The standard for central counterparties is as follows:
A CS facility licensee must conduct its affairs in a prudent manner, in accordance with the standards of a reasonable CS facility licensee in contributing to the overall stability of the to the extent that it is reasonably practicable to do so.
The original standard for securities settlement facilities was varied in June 2005 to ensure that small securities settlement facilities, which are unlikely to affect the overall stability of the Australian financial system, are not subject to unnecessary regulation. The standard is as follows:
A CS facility licensee must conduct its affairs in a prudent manner, in accordance with the standards of a reasonable CS facility licensee in contributing to the stability of the Australian financial system, to the extent that it is reasonably practicable to do so.
This standard only applies to CS facility licensees that provide a facility where the value of financial obligations settled in a financial year exceeds a threshold value of $100 million. When this threshold is exceeded for the first time, the provider of the facility must meet the the standard by the beginning of the next financial year.
The standards are deemed to comprehensively cover matters relevant to the assessment of systemic risks arising from the activities of licensed facilities. As such, the Reserve Bank fulfils its obligation to assess whether a facility is ‘doing all other things necessary to reduce systemic risk’ also by reference to the measures underpinning the Financial Stability Standards.

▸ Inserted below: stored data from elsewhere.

(* ===== verification/System.v ===== *)
(** The planes together: what a shell wrote, read by the daemon, served to the
    writer of its leaf, carried over a socket and pumped by a host, is what that
    host feeds its engine.  The two ends meet only in the bytes of the wire. *)
From S2P Require Import Prelude Look Effect VtTypes Utf8 Parser Screen Engine EngineFacts Attach AttachFacts Ring Content ContentFacts Session SessionFacts Kernel Forest KernelFacts Socket Viewport Text Input Cold ColdFacts HostClient HostClientFacts PumpFacts Daemon DaemonFacts DaemonCold DaemonSafe DaemonFlow.

Local Open Scope Z_scope.

(** ** The wire *)

Lemma encode_bytes f bs : AttachFacts.frame_ok f -> encode f = Ok bs -> bytes bs.
Proof.
  unfold encode. case_if; [done|]. intros Hf H.
  assert (bs = tag_u8 (frame_tag f) :: le_bytes 4 (len (payload f)) ++ payload f) as -> by congruence. clear H.
  assert (bytes (payload f)) as Hp.
  { destruct f; cbn [payload AttachFacts.frame_ok] in *; repeat apply Forall_app_2; try apply bytes_le_bytes; try tauto.
    - destruct Hf as (_ & Hp & _). set (tail := if _ || _ then _ else []).
      assert (bytes tail) as Ht by (subst tail; case_if; [|by constructor]; apply Forall_cons_2; [done|]; apply Forall_cons_2; [by destruct observe|by constructor]).
      destruct session_id; [|case_if]; repeat apply Forall_app_2; try apply bytes_le_bytes; first [exact Ht|constructor].
    - apply Forall_cons_2; [destruct reason; cbn; num|by constructor].
    - by constructor. }
  apply Forall_cons_2; [destruct f; cbn; num|]. apply Forall_app_2; [apply bytes_le_bytes|done].
Qed.

(** A frame a leaf may have queued for its host: well formed and no refusal. *)
Definition deliverable (f : Frame) : Prop := AttachFacts.frame_ok f /\ accepted f /\ encode f = Ok (encoded f).

Lemma data_deliverable bs : bytes bs -> 0 < len bs <= READ_BUF -> deliverable (Data bs).
Proof.
  intros Hb Hl. split_and!; [done|done|]. unfold encoded, encode. cbn [payload]. assert (READ_BUF < MAX_FRAME) by done.
  case_if; [lia|done].
Qed.

Lemma chunks_deliverable chunks :
  Forall bytes chunks -> Forall (fun bs => 0 < len bs <= READ_BUF) chunks -> Forall deliverable (map Data chunks).
Proof.
  intros Hb Hl. apply Forall_map, Forall_forall. intros bs Hin. rewrite Forall_forall in *. by apply data_deliverable; auto.
Qed.

Lemma deliverable_encodings fs : Forall deliverable fs ->
  Forall AttachFacts.frame_ok fs /\ Forall accepted fs /\ Forall2 (fun f bs => encode f = Ok bs) fs (map encoded fs) /\
  bytes (encodings fs).
Proof.
  induction 1 as [|f fs (H1 & H2 & H3) _ (I1 & I2 & I3 & I4)]; [by repeat split; constructor|]. split_and!; try by constructor.
  unfold encodings. cbn [map concat]. apply Forall_app_2; [by eapply encode_bytes|exact I4].
Qed.

Lemma shown_all {K} (c : Daemon.Client (K * list SockEvent)) fs : cl_protocol c <> PROTOCOL_2 -> shown c fs = fs.
Proof.
  intros Hp. unfold shown. rewrite (proj2 (Z.eqb_neq _ _)) by done.
  induction fs as [|f fs IH]; [done|]. cbn in *. by f_equal.
Qed.

Lemma encodings_app fs gs : encodings (fs ++ gs) = encodings fs ++ encodings gs.
Proof. unfold encodings. by rewrite map_app, concat_app. Qed.

Lemma data_bytes_chunks chunks : data_bytes (map Data chunks) = concat chunks.
Proof. unfold data_bytes. rewrite map_map. cbn. by rewrite map_id. Qed.

(** ** From the shell to the host's engine *)

Section Ends.
Context {P : Type} `{!PtyOps P, !PtyLaws P} {K : Type} `{!SockOps K, !SockLaws K, !BlockOps K}.
Abbreviation Dm := (Daemon (P * list PtyEvent) (K * list SockEvent)).
Context (hash_order : Kernel (P * list PtyEvent) -> list Z) `{!HashOrder hash_order}.

(** What draining a leaf and flushing put on the wire of the leaf's writer. *)
Lemma drain_flush_wire n fuel id i s c (d : Dm) r d1 d2 :
  dinv n d -> n + Z.of_nat fuel <= MAX_STEPS -> session id d = Some s ->
  clients d !! i = Some c -> p1_writer id c -> has_protocol2 (clients d) id || is_worker d = true ->
  drain_loop fuel id d = Some (r, d1) -> flush_outbound hash_order d1 = Some (Ok (), d2) ->
  length (clients d2) = length (clients d1) ->
  exists chunks s1 c2, session id d1 = Some s1 /\ reads (trace s1) = reads (trace s) ++ concat chunks /\
    Forall bytes chunks /\ Forall (fun bs => 0 < len bs <= READ_BUF) chunks /\
    clients d2 !! i = Some c2 /\ cl_credit c2 = cl_credit c - len (concat chunks) /\
    client_wire c2 = client_wire c ++ encodings (map Data chunks ++ outbound s).
Proof.
  intros Hi Hn Hs Hc Hw Hm Hdr Hfl Hlen.
  assert (Hcr : Forall (fun c => 0 <= cl_credit c) (clients d)).
  { eapply Forall_impl; [apply Hi|]. intros x Hx. apply Hx. }
  destruct (safe_inv _ _ _ (drain_loop_rule fuel n id s d (di_kernel _ _ Hi) Hn Hs Hcr Hm) Hdr)
    as (chunks & [(s1 & D1 & D2 & Dq) D3 D4 D5 D6 _ _ _] & _).
  destruct (safe_inv _ _ _ (flush_eq hash_order d1) Hfl eq_refl Hlen) as [F1 _].
  pose proof (proj1 (Forall_forall _ _) D4 c (proj2 (list_elem_of_lookup _ _) (ex_intro _ i Hc)) Hw) as Htook.
  assert (Hc1 : clients d1 !! i = Some (took chunks c)) by (rewrite D3, list_lookup_fmap, Hc; cbn; by rewrite Htook).
  destruct (Forall2_lookup_l _ _ _ _ _ F1 Hc1) as (c2 & Hc2 & Hsent). exists chunks, s1, c2.
  destruct Hw as (Hl & Ho & Hp). destruct Hsent as (Hwire & _ & _ & _ & Hcredit & _).
  split_and!; try done.
  rewrite Hwire, shown_all by done. change (cl_leaf (took chunks c)) with (cl_leaf c). rewrite Hl. cbn [mbind option_bind].
  rewrite D1, Dq, encodings_app. unfold client_wire. rewrite took_eq. cbn [cl_stream cl_outbox].
  unfold encodings at 2. rewrite map_map, <- !app_assoc. done.
Qed.
End Ends.

(** C19. The whole path.  A reachable daemon with a protocol-1 writer on a leaf
    drains the leaf and flushes, dropping no client; the bytes that puts on the
    writer's connection arrive, in any chunks, at a host that is at a frame
    boundary.  Then the host's pump ends, having fed its engine what the shell
    wrote - the very bytes the leaf read, chunk by chunk - and after it the
    frames the leaf had queued; it grants as much credit as it fed, of which the
    daemon charged the writer what the shell wrote. *)
Theorem shell_to_host {P} `{!PtyOps P, !PtyLaws P} {K} `{!SockOps K, !SockLaws K, !BlockOps K}
    {H} `{!SockOps H, !SockLaws H} (ready : H -> list (list Z) -> Prop) `{!SockReady H ready}
    (instant : nat -> Z) (sh : nat -> result KernelError (P * Winsize * bool)) (grace : Z)
    (hash_order : Kernel (P * list PtyEvent) -> list Z) `{!HashOrder hash_order}
    (n m id : Z) (fuel i hfuel : nat) (s : Session (P * list PtyEvent)) (c c2 : Daemon.Client (K * list SockEvent))
    (d d1 d2 : Daemon (P * list PtyEvent) (K * list SockEvent)) (r : result DaemonError bool)
    (h : HostClient.Client (H * list SockEvent)) (arrived : list (list Z))
    (Hd : dreach instant sh grace hash_order n d) (Hn : n + Z.of_nat fuel <= MAX_STEPS)
    (Hs : session id d = Some s) (Hqueue : Forall deliverable (outbound s))
    (Hc : clients d !! i = Some c) (Hw : p1_writer id c)
    (Hmode : has_protocol2 (clients d) id || is_worker d = true)
    (Hdrain : drain_loop fuel id d = Some (r, d1)) (Hflush : flush_outbound hash_order d1 = Some (Ok (), d2))
    (Hkept : length (clients d2) = length (clients d1)) (Hc2 : clients d2 !! i = Some c2)
    (Hlink : client_wire c2 = client_wire c ++ concat arrived)
    (Hh : hreach m h) (Hfresh : decoder h = decoder_new) (Hready : ready (fst (stream h)) arrived)
    (Hfuel : (length arrived < hfuel)%nat)
    (Hroom : m + len (read_in (trace_of h)) + READ_CHUNK * Z.of_nat hfuel <= LIMIT) :
  exists chunks s1 mr h',
    session id d1 = Some s1 /\ reads (trace s1) = reads (trace s) ++ concat chunks /\
    mirror (map Data chunks ++ outbound s) (mir h) = Some mr /\
    pump hfuel h = Some (Ok (Some (len (concat chunks) + fed_by (outbound s))), h') /\
    chip h' = m_chip mr /\ history_rows h' = m_history mr /\ alive h' = m_alive mr /\ exit_status h' = m_exit mr /\
    outstanding_credit h' = outstanding_credit h + len (concat chunks) + fed_by (outbound s) /\
    cl_credit c2 = cl_credit c - len (concat chunks) /\ decoder h' = decoder_new.
Proof.
  assert (Hi : dinv n d) by (eapply dreach_inv; [exact Hd|lia]).
  destruct (drain_flush_wire hash_order n fuel id i s c d r d1 d2 Hi Hn Hs Hc Hw Hmode Hdrain Hflush Hkept)
    as (chunks & s1 & c2' & H1 & H2 & H3 & H4 & H5 & H6 & H7).
  rewrite Hc2 in H5. injection H5 as <-. rewrite Hlink in H7. apply app_inv_head in H7.
  assert (Hall : Forall deliverable (map Data chunks ++ outbound s)) by (apply Forall_app_2; [by apply chunks_deliverable|done]).
  destruct (deliverable_encodings _ Hall) as (Hok & Hacc & Henc & Hby).
  destruct (pump_eq ready m h (map Data chunks ++ outbound s) (map encoded (map Data chunks ++ outbound s)) arrived hfuel)
    as (mr & h' & Hm & Hp & E1 & E2 & E3 & E4 & _ & E6 & _ & E8); try done.
  { by rewrite H7. }
  assert (Hfed : fed_by (map Data chunks ++ outbound s) = len (concat chunks) + fed_by (outbound s)).
  { rewrite fed_by_app. unfold fed_by at 1. by rewrite data_bytes_chunks. }
  rewrite Hfed in *. exists chunks, s1, mr, h'. split_and!; try done. by rewrite E6, Z.add_assoc.
Qed.

(** ** A run of both ends *)

(** What the run puts on the writer's connection: the shell's "hi", then the
    repaint the attachment had queued. *)
Definition demo_sent : list (list Z) := [encoded (Data (lit "hi")); encoded (Data blank_repaint)].
Definition demo_arrived : list (list Z) := cut3 7 (concat demo_sent).
Definition demo_host : option (HostClient.Client demo_tk) :=
  match connect_session (mkScript demo_arrived [], []) demo_surface (Some 1) None with
  | Some (Ok _, Some c) => Some c
  | _ => None
  end.

Lemma demo_host_reach : exists h, demo_host = Some h /\ hreach 0 h /\ decoder h = decoder_new /\
  script_ready (fst (stream h)) demo_arrived /\ read_in (trace_of h) = [].
Proof.
  unfold demo_host. destruct (connect_session (mkScript demo_arrived [], []) demo_surface (Some 1) None) as [[[[]|e] [c|]]|] eqn:E;
    try (vm_compute in E; discriminate E).
  exists c. split; [done|]. split.
  - apply (hreach_new (mkScript demo_arrived []) demo_surface (Some 1) None c); [by repeat split|exact E].
  - vm_compute in E. injection E as <-. split_and!; try done. split; [reflexivity|].
    apply (bool_decide_unpack _). vm_compute. exact I.
Qed.

Definition demo_attached : option (Daemon demo_tp demo_tk) := demo_run [connect_poll demo_writer; attach_poll].

Lemma demo_attached_reach : exists n d, demo_attached = Some d /\ n + Z.of_nat 101 <= MAX_STEPS /\
  dreach demo_clock demo_shell 10 demo_order n d.
Proof.
  destruct demo_bind as [d0|] eqn:E0; [|vm_compute in E0; discriminate E0].
  pose proof (demo_bind_reach d0 E0) as R0.
  destruct (demo_step (connect_poll demo_writer) d0) as [d1|] eqn:E1; [|vm_compute in E0; injection E0 as <-; vm_compute in E1; discriminate E1].
  pose proof (demo_step_reach _ _ (connect_poll demo_writer) _ R0 eq_refl E1) as R1.
  destruct (demo_step attach_poll d1) as [d2|] eqn:E2;
    [|vm_compute in E0; injection E0 as <-; vm_compute in E1; injection E1 as <-; vm_compute in E2; discriminate E2].
  pose proof (demo_step_reach _ _ attach_poll _ R1 I E2) as R2.
  eexists _, d2. split_and!; [|shelve|exact R2].
  unfold demo_attached, demo_run. cbn [fold_left]. rewrite E0. cbn [mbind option_bind]. by rewrite E1.
  Unshelve. vm_compute in E0. injection E0 as <-. vm_compute in E1. injection E1 as <-. vm_compute. intros H. discriminate H.
Qed.

Definition demo_drained : option (result DaemonError bool * Daemon demo_tp demo_tk) := demo_attached ≫= drain_loop 101 1.
Definition demo_flushed : option (result DaemonError () * Daemon demo_tp demo_tk) :=
  '(_, d) ← demo_drained; flush_outbound demo_order d.

Lemma demo_both : exists d s c d1 d2 c2,
  demo_attached = Some d /\ session 1 d = Some s /\ Forall deliverable (outbound s) /\ clients d !! 0%nat = Some c /\
  p1_writer 1 c /\ has_protocol2 (clients d) 1 || is_worker d = true /\
  drain_loop 101 1 d = Some (Ok true, d1) /\ flush_outbound demo_order d1 = Some (Ok (), d2) /\
  length (clients d2) = length (clients d1) /\ clients d2 !! 0%nat = Some c2 /\
  client_wire c2 = client_wire c ++ concat demo_arrived.
Proof.
  do 6 eexists. split; [vm_compute; reflexivity|]. split; [reflexivity|].
  split; [apply Forall_cons_2; [|by constructor]; split_and!;
          [unfold AttachFacts.frame_ok, bytes, u8; apply (bool_decide_unpack _); vm_compute; exact I|reflexivity|reflexivity]|].
  split; [reflexivity|]. split; [split_and!; [reflexivity|reflexivity|done]|]. split; [reflexivity|].
  split; [vm_compute; reflexivity|]. split; [vm_compute; reflexivity|]. split; [reflexivity|]. split; reflexivity.
Qed.

Lemma shell_to_host_witness : exists (d1 : Daemon demo_tp demo_tk) h h' chunks s1,
  demo_host = Some h /\ session 1 d1 = Some s1 /\ reads (trace s1) = concat chunks /\
  pump 20 h = Some (Ok (Some (len (concat chunks) + len blank_repaint)), h') /\ decoder h' = decoder_new.
Proof.
  destruct demo_attached_reach as (n & d & Ea & Hn & Hd).
  destruct demo_both as (d' & s & c & d1 & d2 & c2 & Ea' & Hs & Hq & Hc & Hw & Hm & Hdr & Hfl & Hk & Hc2 & Hl).
  assert (d' = d) as -> by congruence.
  destruct demo_host_reach as (h & Eh & Hh & Hf & Hr & Hin).
  destruct (shell_to_host script_ready demo_clock demo_shell 10 demo_order n 0 1 101 0 20 s c c2 d d1 d2 (Ok true) h demo_arrived
              Hd Hn Hs Hq Hc Hw Hm Hdr Hfl Hk Hc2 Hl Hh Hf Hr)
    as (chunks & s1 & mr & h' & H1 & H2 & _ & H4 & _ & _ & _ & _ & _ & _ & H9).
  - vm_compute. lia.
  - rewrite Hin. vm_compute. intros E. discriminate E.
  - exists d1, h, h', chunks, s1.
    assert (reads (trace s) = [] /\ fed_by (outbound s) = len blank_repaint) as [Hz Hb].
    { clear -Ea' Hs. vm_compute in Ea'. injection Ea' as <-. injection Hs as <-. vm_compute. by split. }
    rewrite Hz in H2. rewrite Hb in H4. split_and!; assumption.
Defined.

Determination, Variation and Revocation of Financial Stability Standards
Section 25M(1)(a)-(c) of the Reserve Bank Act requires that the Payments System Board describe standards for CS facilities determined during the year and any variations or revocations of existing standards.
No standards for CS facilities were determined by the Reserve Bank under Section 827D(1) of the Corporations Act during the year to June 2008. No existing standards were varied or revoked.
The Reserve Bank is, however, considering a variation to the Financial Stability Standard for Central Counterparties whereby, subject to certain conditions, the standard would not apply to an overseas facility that was subject to an overseas regulatory regime deemed to be sufficiently equivalent to that in Australia. The objective of this proposed variation is to establish a framework for regulation of overseas facilities that does not impose an unnecessary regulatory burden, while ensuring competitive neutrality. With increasing incidence of cross-border provision of clearing and settlement services, this is becoming an important issue for regulators internationally.
The Reserve Bank is also considering a variation to Measure 3 (Understanding Risks) of the Financial Stability Standard for Securities Settlement Facilities, to require the collection and publication of data on cash equities securities lending activity. This follows the recommendation in the Reserve Bank's Review of Settlement Practices for Australian Equities that transparency and disclosure of securities lending activity be improved.
More generally, the Reserve Bank examined the case for amending some of the measures underpinning the Financial Stability Standards to more directly address specific identifiable risks. The current standards and measures are largely principles based and there are few prescriptive requirements. The Reserve Bank continues to favour this approach, recognising that best practice will evolve over time. Nevertheless, the Reserve Bank would introduce more prescriptive measures if this were deemed necessary.